Working in the FinTech industry is like coming and going, requires a high degree of professionalism in a thoroughly relaxed working environment and is above all characterised by innovation as well as good, clever and future-oriented ideas, according to the widespread consensus. But who are actually the brains and movers behind these creative thought processes, at the intersection of finance, digital technologies and entrepreneurship? In our Faces of FinTech industry, we regularly ask one person from the payments and banking industry the same ten questions. This time Nazli Visne answers our questions.
May we present…
In the course of our day-to-day work, we frequently encounter exciting people who work in the same field, who we meet only once or every now and then, or who have even grown very fond of us privately – each of them has a story of their own. We interviewed a few of these people from our closest FinTech environment to put a face to them. To share why this industry is much more to them than just another way to pay his rent. We would like to briefly portray and introduce these people and their vita in a category of their own and have designed a questionnaire that is always the same.
Who are you and what do you do?
I’m Nazli Visne, Deputy Managing Director at online broker IG and a board member of the CFD Association. At IG, I am responsible for all customer-facing teams, from sales to premium customer care. Contact is also the keyword in my role as a board member in the CFD Association – there I help shape communication with the regulator, politicians and the public.
When did you first notice the word FinTech?
I was already part of a FinTech company when the term FinTech became en vogue. My first perception of the term was therefore at the same time the realization that I am right in the middle of fin and tech in my work for a global online broker.
What were your first encounters with the payment and banking industry?
Like so many of my generation, it was the classic piggy bank and going to the bank to empty the piggy bank: the first step into independent financial planning. On a professional level, the topic took root during my internship in the Bundestag. My job at the time was to compile the daily press clippings on relevant financial issues in an MP’s office.

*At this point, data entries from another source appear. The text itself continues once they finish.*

(** The qualifier is skipped; no conversion looks at it. *)
Definition skip_qualifier (s : list Z) : list Z :=
  if (cur s =? ch "h") || (cur s =? ch "l") || (cur s =? ch "L") then tl s else s.

(** [while (--field_width > 0) *str++ = ' '] *)
Definition put_while_predec (field_width : Z) : list Z * Z :=
  let '(s, w) := put_while (field_width - 1) (ch " ") in (s, w + 1).

(** [while (len < field_width--) *str++ = ' '] *)
Definition put_while_lt (len field_width : Z) : list Z * Z :=
  let '(s, w) := put_while (field_width - len) (ch " ") in (s, w + len).

Definition conv_c (field_width flags : Z) : prog fstate unit :=
  let '(s1, field_width) :=
    if negb (has flags LEFT) then put_while_predec field_width else ([], field_width) in
  _ ← emit s1;
  c ← va_int;
  _ ← emit [u8 c];
  emit (fst (put_while_predec field_width)).

Definition conv_s (field_width precision flags : Z) : prog fstate unit :=
  s ← va_str;
  let len := Z.of_nat (length s) in
  let len := if precision <? 0 then len else if precision <? len then precision else len in
  let '(s1, field_width) :=
    if negb (has flags LEFT) then put_while_lt len field_width else ([], field_width) in
  emit (s1 ++ take (Z.to_nat len) s ++ fst (put_while_lt len field_width)).

(** The bytes of a MAC or IP address with a separator after each; the
    separator after the last one is taken back. *)
Fixpoint put_bytes (n : nat) (bs : list Z) (base size precision flags sep : Z) :
    prog fstate unit :=
  match n with
  | O => mret tt
  | S n' =>
      match bs with
      | [] => undef "address: too few bytes"
      | b :: bs' =>
          _ ← put_number (NumInt (u8 b)) base size precision flags;
          _ ← emit [sep];
          put_bytes n' bs' base size precision flags sep
      end
  end.

Definition unput : prog fstate unit :=
  modify (λ st, FState (removelast (f_out st)) (f_args st) (f_stores st)).

Definition conv_int (base field_width precision flags : Z) : prog fstate unit :=
  num ← va_ulong;
  put_number (NumInt num) base field_width precision flags.

(** The [switch] on the conversion character; the result is the rest of the
    format after the [++fmt] of the loop. *)
Definition convert (s : list Z) (field_width precision flags : Z) : prog fstate (list Z) :=
  let c := cur s in
  if c =? ch "c" then _ ← conv_c field_width flags; mret (tl s)
  else if c =? ch "s" then _ ← conv_s field_width precision flags; mret (tl s)
  else if c =? ch "o" then _ ← conv_int 8 field_width precision flags; mret (tl s)
  else if c =? ch "p" then
    let '(field_width, flags) :=
      if field_width =? -1 then (8, Z.lor flags ZEROPAD) else (field_width, flags) in
    _ ← conv_int 16 field_width precision flags; mret (tl s)
  else if c =? ch "x" then
    _ ← conv_int 16 field_width precision (Z.lor flags SMALL); mret (tl s)
  else if c =? ch "X" then _ ← conv_int 16 field_width precision flags; mret (tl s)
  else if (c =? ch "d") || (c =? ch "i") then
    _ ← conv_int 10 field_width precision (Z.lor flags SIGN); mret (tl s)
  else if c =? ch "u" then _ ← conv_int 10 field_width precision flags; mret (tl s)
  else if c =? ch "n" then
    ip ← va_ptr;
    _ ← modify (λ st, FState (f_out st) (f_args st)
                        (f_stores st ++ [(ip, Z.of_nat (length (f_out st)))]));
    mret (tl s)
  else if c =? ch "f" then
    d ← va_double;
    _ ← put_number (NumDouble d) 10 field_width precision (Z.lor (Z.lor flags SIGN) DOUBLE);
    mret (tl s)
  else if c =? ch "b" then _ ← conv_int 2 field_width precision flags; mret (tl s)
  else if c =? ch "m" then
    bs ← va_bytes;
    _ ← put_bytes 6 bs 16 2 precision (Z.lor flags (Z.lor SMALL ZEROPAD)) (ch ":");
    _ ← unput; mret (tl s)
  else if c =? ch "r" then
    bs ← va_bytes;
    _ ← put_bytes 4 bs 10 field_width precision (Z.lor flags SMALL) (ch ".");
    _ ← unput; mret (tl s)
  else
    _ ← (if negb (c =? ch "%") then emit [ch "%"] else mret tt);
    _ ← (if negb (c =? 0) then emit [c] else mret tt);
    mret (tl s).

Definition format_directive (s : list Z) : prog fstate (list Z) :=
  let '(flags, s) := parse_flags s 0 in
  '(field_width, flags, s) ← parse_width s flags;
  '(precision, s) ← parse_precision s;
  let s := skip_qualifier s in
  convert s field_width precision flags.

“Industry completely turned upside down”
How do you define FinTech?
I think it says a lot more than the literal combination of financial services and technology, which is that one industry has completely upended another – even though it has a centuries-old tradition – as well as already significantly improved it for the end user, and continues to do so.

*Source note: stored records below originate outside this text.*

(* ===== verification/Paging.v ===== *)
(** * Physical memory, the MMU, and the page-table addresses of memory.c

    The machine part: RAM as bytes, CR3, the two-level walk of the i386 for 4 KiB
    pages, and loads and stores through it.  A paged memory implements the memory
    interface of ByteMem.v, so that everything proved about string.c and bitmap.c
    holds behind the page tables.  The kernel part: [pde_ptr], [pte_ptr] and
    [vaddr_to_paddr] of memory.c, which reach the tables through the last entry of
    the page directory, the one that points to the directory itself.

    The walk looks at the present bits only: the kernel runs in ring 0 with
    CR0.WP clear.  There is no TLB: the kernel only ever makes absent entries
    present, or loads CR3. *)

From Stdlib Require Import ZArith Lia.
From stdpp Require Import base tactics gmap strings fin_maps functions list.
From S2P Require Import Prelude ByteMem.

Definition PG_SIZE : Z := 4096.

(** ** The machine *)

(** Bytes not in the map are zero; addresses from [ram] on are not backed. *)
Record mmu := Mmu { ram : Z; bytes : gmap Z Z; cr3 : Z }.

Definition pbyte (m : mmu) (pa : Z) : Z := u8 (default 0 (bytes m !! pa)).

Definition in_ram (m : mmu) (pa n : Z) : bool := (0 <=? pa) && (pa + n <=? ram m).

Definition pset8 (m : mmu) (pa v : Z) : mmu := Mmu (ram m) (<[pa := u8 v]> (bytes m)) (cr3 m).

(** A 32-bit word, little-endian. *)
Definition pword (m : mmu) (pa : Z) : Z :=
  pbyte m pa + pbyte m (pa + 1) * 2 ^ 8 + pbyte m (pa + 2) * 2 ^ 16 + pbyte m (pa + 3) * 2 ^ 24.

Definition pset32 (m : mmu) (pa v : Z) : mmu :=
  pset8 (pset8 (pset8 (pset8 m pa v) (pa + 1) (v / 2 ^ 8)) (pa + 2) (v / 2 ^ 16))
    (pa + 3) (v / 2 ^ 24).

(** The frame an entry or CR3 points to, and its present bit. *)
Definition frame_of (e : Z) : Z := e / PG_SIZE * PG_SIZE.

Definition present (e : Z) : bool := Z.odd e.

(** The physical address of the directory entry the walk of [va] reads, and of
    the table entry, given the directory entry. *)
Definition pde_paddr (m : mmu) (va : Z) : Z := frame_of (cr3 m) + va / 2 ^ 22 * 4.

Definition pte_paddr (pde va : Z) : Z := frame_of pde + (va / 2 ^ 12) mod 2 ^ 10 * 4.

Definition translate (m : mmu) (va : Z) : option Z :=
  if negb ((0 <=? va) && (va <? 2 ^ 32)) then None else
  if negb (in_ram m (pde_paddr m va) 4) then None else
  let pde := pword m (pde_paddr m va) in
  if negb (present pde) then None else
  if negb (in_ram m (pte_paddr pde va) 4) then None else
  let pte := pword m (pte_paddr pde va) in
  if negb (present pte) then None else
  Some (frame_of pte + va mod PG_SIZE).

Definition vload8 (m : mmu) (va : Z) : option Z :=
  pa ← translate m va; if in_ram m pa 1 then Some (pbyte m pa) else None.

Definition vstore8 (m : mmu) (va v : Z) : option mmu :=
  pa ← translate m va; if in_ram m pa 1 then Some (pset8 m pa v) else None.

#[global] Instance mmu_bytemem : ByteMem mmu := { mload := vload8; mstore := vstore8 }.

(** [*(u32 * )va] at an aligned address: one access. *)
Definition load32 (va : Z) : prog mmu Z := λ m,
  if negb (va mod 4 =? 0) then Undef "unaligned access" m else
  match translate m va with
  | Some pa => if in_ram m pa 4 then Ok (pword m pa) m else Fault va m
  | None => Fault va m
  end.

Definition store32 (va v : Z) : prog mmu unit := λ m,
  if negb (va mod 4 =? 0) then Undef "unaligned access" m else
  match translate m va with
  | Some pa => if in_ram m pa 4 then Ok tt (pset32 m pa v) else Fault va m
  | None => Fault va m
  end.

(** [movl %eax, %cr3] *)
Definition write_cr3 (v : Z) : prog mmu unit := modify (λ m, Mmu (ram m) (bytes m) (u32 v)).

(** ** kernel/memory.c: addresses of page-table entries *)

Definition PDE_IDX (addr : Z) : Z := Z.shiftr (Z.land addr 0xffc00000) 22.

Definition PTE_IDX (addr : Z) : Z := Z.shiftr (Z.land addr 0x003ff000) 12.

Definition pte_ptr (vaddr : Z) : Z :=
  u32 (0xffc00000 + Z.shiftr (Z.land vaddr 0xffc00000) 10 + PTE_IDX vaddr * 4).

Definition pde_ptr (vaddr : Z) : Z := u32 (0xfffff000 + PDE_IDX vaddr * 4).

Definition vaddr_to_paddr (vaddr : Z) : prog mmu Z :=
  pte ← load32 (pte_ptr vaddr);
  mret (u32 (Z.land pte 0xfffff000 + Z.land vaddr 0x00000fff)).

(** ** Physical words *)

Section physical.
Implicit Types (m : mmu).

Lemma pbyte_range m pa : 0 ≤ pbyte m pa < 256.
Proof. apply u8_range. Qed.

Lemma pword_range m pa : 0 ≤ pword m pa < 2 ^ 32.
Proof.
  unfold pword. pose proof (pbyte_range m pa). pose proof (pbyte_range m (pa + 1)).
  pose proof (pbyte_range m (pa + 2)). pose proof (pbyte_range m (pa + 3)). lia.
Qed.

Lemma pbyte_pset8 m pa v qa :
  pbyte (pset8 m pa v) qa = if decide (qa = pa) then u8 v else pbyte m qa.
Proof.
  unfold pbyte, pset8. simpl. rewrite lookup_insert.
  destruct (decide (pa = qa)) as [->|Hne].
  - rewrite decide_True by done. simpl. unfold u8. by rewrite Z.mod_mod.
  - by rewrite decide_False by congruence.
Qed.

Lemma pbyte_pset32_out m pa v qa :
  ¬ region pa 4 qa → pbyte (pset32 m pa v) qa = pbyte m qa.
Proof.
  unfold region, pset32. intros Hout. rewrite !pbyte_pset8.
  by rewrite !decide_False by lia.
Qed.

Lemma pword_ext m m' pa :
  (∀ x, region pa 4 x → pbyte m' x = pbyte m x) → pword m' pa = pword m pa.
Proof.
  unfold region. intros Heq. unfold pword.
  by rewrite (Heq pa), (Heq (pa + 1)), (Heq (pa + 2)), (Heq (pa + 3)) by lia.
Qed.

Lemma pword_pset32 m pa v : pword (pset32 m pa v) pa = u32 v.
Proof.
  unfold pword, pset32. rewrite !pbyte_pset8.
  rewrite (decide_True (P := pa + 3 = pa + 3)) by done.
  rewrite (decide_False (P := pa = pa + 3)), (decide_False (P := pa = pa + 2)),
    (decide_False (P := pa = pa + 1)), (decide_True (P := pa = pa)) by lia.
  rewrite (decide_False (P := pa + 1 = pa + 3)), (decide_False (P := pa + 1 = pa + 2)),
    (decide_True (P := pa + 1 = pa + 1)) by lia.
  rewrite (decide_False (P := pa + 2 = pa + 3)), (decide_True (P := pa + 2 = pa + 2)) by lia.
  unfold u8, u32. change (2 ^ 16) with (2 ^ 8 * 2 ^ 8). change (2 ^ 24) with (2 ^ 8 * 2 ^ 8 * 2 ^ 8).
  change (2 ^ 32) with (2 ^ 8 * (2 ^ 8 * (2 ^ 8 * 2 ^ 8))).
  rewrite !Z.rem_mul_r by lia. rewrite <- !Z.div_div by lia. lia.
Qed.

Lemma pword_pset32_other m pa v qa :
  qa + 4 ≤ pa ∨ pa + 4 ≤ qa → pword (pset32 m pa v) qa = pword m qa.
Proof.
  intros Hd. apply pword_ext. unfold region. intros x Hx.
  apply pbyte_pset32_out. unfold region. lia.
Qed.

Lemma frame_of_range e : 0 ≤ e < 2 ^ 32 → 0 ≤ frame_of e ∧ frame_of e + PG_SIZE ≤ 2 ^ 32.
Proof. unfold frame_of, PG_SIZE. intros. zlia. Qed.

Lemma frame_of_aligned e : frame_of e mod PG_SIZE = 0.
Proof. unfold frame_of, PG_SIZE. apply Z.mod_mul. lia. Qed.

Lemma frame_of_id p : p mod PG_SIZE = 0 → frame_of p = p.
Proof. unfold frame_of, PG_SIZE. intros. zlia. Qed.

Lemma in_ram_true m pa n : in_ram m pa n = true ↔ 0 ≤ pa ∧ pa + n ≤ ram m.
Proof. unfold in_ram. rewrite andb_true_iff, !Z.leb_le. done. Qed.
End physical.

(** ** The walk *)

(** Everything the walk of [va] needs, as one proposition. *)
Record walks (m : mmu) (va pde pte : Z) : Prop := {
  walk_va : 0 ≤ va < 2 ^ 32;
  walk_pde_ram : in_ram m (pde_paddr m va) 4 = true;
  walk_pde : pword m (pde_paddr m va) = pde;
  walk_pde_present : present pde = true;
  walk_pte_ram : in_ram m (pte_paddr pde va) 4 = true;
  walk_pte : pword m (pte_paddr pde va) = pte;
  walk_pte_present : present pte = true
}.

Section walk.
Implicit Types (m : mmu).

Lemma translate_walks m va pa :
  translate m va = Some pa ↔
  ∃ pde pte, walks m va pde pte ∧ pa = frame_of pte + va mod PG_SIZE.
Proof.
  unfold translate. split.
  - intros H. repeat (case_match; [done|]). simplify_eq.
    eexists _, _. split; [|reflexivity].
    repeat match goal with H : negb _ = false |- _ => apply negb_false_iff in H end.
    zb. split; first [lia | done].
  - intros (pde & pte & [Hva Hr1 <- Hp1 Hr2 <- Hp2] & ->).
    rewrite (proj2 (Z.leb_le 0 va)), (proj2 (Z.ltb_lt va (2 ^ 32))) by lia. simpl.
    by rewrite Hr1, Hp1, Hr2, Hp2.
Qed.

Lemma walks_translate m va pde pte :
  walks m va pde pte → translate m va = Some (frame_of pte + va mod PG_SIZE).
Proof. intros Hw. apply translate_walks. eauto. Qed.

(** The physical bytes the walk of [va] reads. *)
Definition walk_bytes (m : mmu) (va pa : Z) : Prop :=
  region (pde_paddr m va) 4 pa ∨
  region (pte_paddr (pword m (pde_paddr m va)) va) 4 pa.

(** A walk depends on those bytes only. *)
Lemma translate_frame m m' va :
  ram m' = ram m → cr3 m' = cr3 m →
  (∀ pa, walk_bytes m va pa → pbyte m' pa = pbyte m pa) →
  translate m' va = translate m va ∧
  pword m' (pde_paddr m' va) = pword m (pde_paddr m va).
Proof.
  intros Hram Hcr3 Heq.
  assert (Hpd : pde_paddr m' va = pde_paddr m va) by (unfold pde_paddr; by rewrite Hcr3).
  assert (Hpde : pword m' (pde_paddr m' va) = pword m (pde_paddr m va)).
  { rewrite Hpd. apply pword_ext. intros x Hx. apply Heq. by left. }
  split; [|done]. unfold translate, in_ram. rewrite Hpde, Hpd, Hram.
  assert (Hpte : pword m' (pte_paddr (pword m (pde_paddr m va)) va) =
                 pword m (pte_paddr (pword m (pde_paddr m va)) va)).
  { apply pword_ext. intros x Hx. apply Heq. by right. }
  by rewrite Hpte.
Qed.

What do you think established companies do better than FinTechs?
I think that many an established company brings customer loyalty as an advantage that has been built up over many years. However, I also think that established companies in particular can draw a lot of inspiration from fintechs in order to successfully pick up new target groups in particular.
The target group should always be at the centre of every effort – just as we in the CFD Association see investor protection as one of our foremost objectives, which we even set out in a binding code for members.

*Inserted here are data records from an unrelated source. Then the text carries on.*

Lemma mem_pool_init_ok s f all_mem :
  let n := free_pages all_mem in
  let k := n / 2 in
  let u := n - n / 2 in
  let kbm := Bitmap (k / 8) MEM_BITMAP_BASE in
  let ubm := Bitmap (u / 8) (MEM_BITMAP_BASE + k / 8) in
  let vbm := Bitmap (k / 8) (MEM_BITMAP_BASE + k / 8 + u / 8) in
  let D := region MEM_BITMAP_BASE (k / 8 + u / 8 + k / 8) in
  holds (m_mmu s) D f →
  wp (mem_pool_init all_mem)
    (λ _ s', kernel_pool s' = Pool kbm 0x200000 (k * PG_SIZE) ∧
       user_pool s' = Pool ubm (0x200000 + k * PG_SIZE) (u * PG_SIZE) ∧
       kernel_vaddr s' = VirtualAddr vbm K_HEAP_START ∧
       ∃ g, changes D (m_mmu s) (m_mmu s') ∧ holds (m_mmu s') D g ∧
         ∀ bm, bm ∈ [kbm; ubm; vbm] → ∀ i, 0 ≤ i < 8 * bm_length bm → bits_of g bm i = false) s.
Proof.
  intros n k u kbm ubm vbm D Hm. pose proof (free_pages_range all_mem) as Hn. fold n in Hn.
  assert (Hk : 0 ≤ k ≤ u ∧ u < 65536) by (subst k u; zlia).
  unfold mem_pool_init, MEM_BITMAP_BASE, PG_SIZE in *. change (4096 * 256 + 0x100000) with 0x200000.
  cbv zeta. change (u16 (u32 (all_mem - 2097152) / 4096)) with n.
  rewrite (u16_small (n / 2)), (u16_small (n - n / 2)) by zlia. fold k u.
  rewrite !(u32_small (_ * 4096)), !(u32_small (0xc009a000 + _)), (u32_small (0xc009a000 + _ + _)),
    (u32_small (0x200000 + _)) by zlia.
  fold kbm ubm vbm.
  eapply wpp_step; [done|]. apply wp_bind, wp_zoom. simpl lget. eapply wp_mono.
  { apply (bitmap_init_ok _ D f kbm Hm); [simpl; zlia|]. unfold D, region. simpl. zlia. }
  intros _ m1 (Hch1 & g1 & Hg1 & Hz1 & Ho1).
  eapply wpp_step; [done|]. apply wp_bind, wp_zoom. simpl lget. eapply wp_mono.
  { apply (bitmap_init_ok _ D g1 ubm Hg1); [simpl; zlia|]. unfold D, region. simpl. zlia. }
  intros _ m2 (Hch2 & g2 & Hg2 & Hz2 & Ho2).
  assert (Hlit : ∀ t, ∃ c, mem_print "-----------------------------" [] t = Ok tt (set_con c t)).
  { intros t. apply mem_print_lit; vm_compute; reflexivity. }
  edestruct Hlit as [c1 Hc1]. eapply wpp_step; [exact Hc1|].
  edestruct (mem_print_xx "kernel_pool: bitmap_start: %x, phy_addr_start=%x"
    (chars "kernel_pool: bitmap_start: ") (chars ", phy_addr_start=") [10]) as [c2 Hc2];
    [vm_compute; reflexivity..|]. eapply wpp_step; [exact Hc2|].
  edestruct (mem_print_xx "user_pool: bitmap_start: %x, phy_addr_start=%x"
    (chars "user_pool: bitmap_start: ") (chars ", phy_addr_start=") [10]) as [c3 Hc3];
    [vm_compute; reflexivity..|]. eapply wpp_step; [exact Hc3|].
  edestruct Hlit as [c4 Hc4]. eapply wpp_step; [exact Hc4|].
  eapply wpp_step; [done|]. apply wp_zoom. simpl lget. eapply wp_mono.
  { apply (bitmap_init_ok _ D g2 vbm Hg2); [simpl; zlia|]. unfold D, region. simpl. zlia. }
  intros _ m3 (Hch3 & g3 & Hg3 & Hz3 & Ho3). split_and!; [done..|]. exists g3.
  split_and!; [|done|].
  { apply (changes_trans D _ m1); [done|]. by apply (changes_trans D m1 m2). }
  intros bm Hbm. rewrite !elem_of_cons, elem_of_nil in Hbm.
  destruct Hbm as [->|[->|[->|[]]]]; [| |done].
  - eapply (bits_ext g1 _ _ (k / 8)); [|simpl; lia|exact Hz1]. simpl. unfold region. intros x Hx.
    rewrite Ho3 by (simpl; unfold region; zlia). apply Ho2. simpl. unfold region. zlia.
  - eapply (bits_ext g2 _ _ (u / 8)); [|simpl; lia|exact Hz2]. simpl. unfold region. intros x Hx.
    apply Ho3. simpl. unfold region. zlia.
Qed.
End startup.

(** ** Properties *)

Section memory_properties.
Context `{FpEval}.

“The target audience should always be at the center of any effort.”
What can you learn from FinTechs?
Based on the latest technology, they offer services and product solutions that provide customers with a huge increase in their agility in the area of finance. Let’s just take the companies from the CFD association: With CFDs, investors have the opportunity to be active on the capital market with an innovative and transparent financial instrument – they can bet on rising and falling prices and do so in almost all conceivable asset classes, whether shares, bonds or commodities. This flexibility opens up completely new ways for them to secure their asset accumulation – a major advantage in times of turbulent financial markets.
Why do established (large) companies have such a hard time with digitalization?
Do they really? Even though there is always room for improvement, I think the Corona pandemic in particular has shown that companies, even many large ones, can push ahead with digitization comparatively quickly if they have to. And although the topic of digitization has been on the agenda of these companies for many years, it was not until 2020 that it received the attention it needed. I see this flexibility much more critically in other areas such as schools – keyword homeschooling – although a successful implementation would be much more important here than in large corporations.
Points of overlap with FinTechs
What would you do for a living if you weren’t working in the payments and banking industry?
I’m getting more and more excited about startups. My profession gives me the opportunity to understand all facets of a “business” thanks to the points of contact with commercial issues, but also with risk, the legal situation, supervision and auditing. Building a startup regardless of industry would be very interesting to me.
9. which company would you like to work for one day?
Artificial Intelligence – I would find a company that is solely dedicated to researching and advancing AI topics exciting. Not least because it has many parallels and overlaps with the work of a FinTech.
10. who would you like to have a beer with?
With pianist Lang Lang. I had my first contact with his music in 2006. I was working as a volunteer for the World Cup in Germany at the time and he gave the opening concert accompanied by the Bavarian State Orchestra. I was and still am very impressed, both by his music and his career.